§ **What needs to be done**:
From the line containing "if existsb (fun" to the very last line of the data below, transcribe everything exactly and nothing more.

§ **Record extracts**:

(* ===== verification/Segpack.v ===== *)
(** Compaction of core: [segmove] and [segpack]. *)
From S2P Require Import Prelude Sched Dlist Kheap Seg Segq Segram Segmap.
Local Open Scope Z_scope.
Local Open Scope kernel_scope.

(** ** Who holds a segment *)

Definition holds (p : Z) (x : PSEG) (i : Z) : bool := bool_decide (pp_segp x !! Z.to_nat i = Some (Some p)).

(** A process that must not see its segments move, and the user area in use. *)
Definition wired (me k : nat) (x : PSEG) (i : Z) : bool :=
  negb (Z.land (pp_flags x) (Z.lor PFLOCK (Z.lor PFKERN (Z.lor PFSWIO PFSLIB))) =? 0) ||
  ((i =? SIUSERP) && bool_decide (k = me)).

Definition swapped (x : PSEG) : bool := negb (Z.land (pp_flags x) PFSWAP =? 0).

Definition count (f : Z -> bool) (l : list Z) : Z := Z.of_nat (length (filter (fun i => f i = true) l)).

(** How many slots hold [p], of all processes and of those not swapped out, or
    None when one of them is wired. *)
Definition slot_refs (p : Z) (me k : nat) (x : PSEG) (l : list Z) : option (Z * Z) :=
  if existsb (fun i => holds p x i && wired me k x i) l then None
  else Some (count (holds p x) l, if swapped x then 0 else count (holds p x) l).

Fixpoint refs (p : Z) (me k : nat) (ps : list PSEG) : option (Z * Z) :=
  match ps with
  | [] => Some (0, 0)
  | x :: ps =>
    match slot_refs p me k x slots, refs p me (S k) ps with
    | Some (n, c), Some (n', c') => Some (n + n', c + c')
    | _, _ => None
    end
  end.

(** A mark for a new segmentation prototype changes nothing that matters here. *)
Definition marked (x x' : PSEG) : Prop :=
  pp_segp x' = pp_segp x /\ (pp_flags x' = pp_flags x \/ pp_flags x' = set_flags PFSPROTO (pp_flags x)).

#[export] Instance marked_refl : Reflexive marked.
Proof. intros x. split; [done|by left]. Qed.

§ **Result for this exercise**:
  if existsb (fun i => holds p x i && wired me k x i) l then None
  else Some (count (holds p x) l, if swapped x then 0 else count (holds p x) l).

Fixpoint refs (p : Z) (me k : nat) (ps : list PSEG) : option (Z * Z) :=
  match ps with
  | [] => Some (0, 0)
  | x :: ps =>
    match slot_refs p me k x slots, refs p me (S k) ps with
    | Some (n, c), Some (n', c') => Some (n + n', c + c')
    | _, _ => None
    end
  end.

(** A mark for a new segmentation prototype changes nothing that matters here. *)
Definition marked (x x' : PSEG) : Prop :=
  pp_segp x' = pp_segp x /\ (pp_flags x' = pp_flags x \/ pp_flags x' = set_flags PFSPROTO (pp_flags x)).

#[export] Instance marked_refl : Reflexive marked.
Proof. intros x. split; [done|by left]. Qed.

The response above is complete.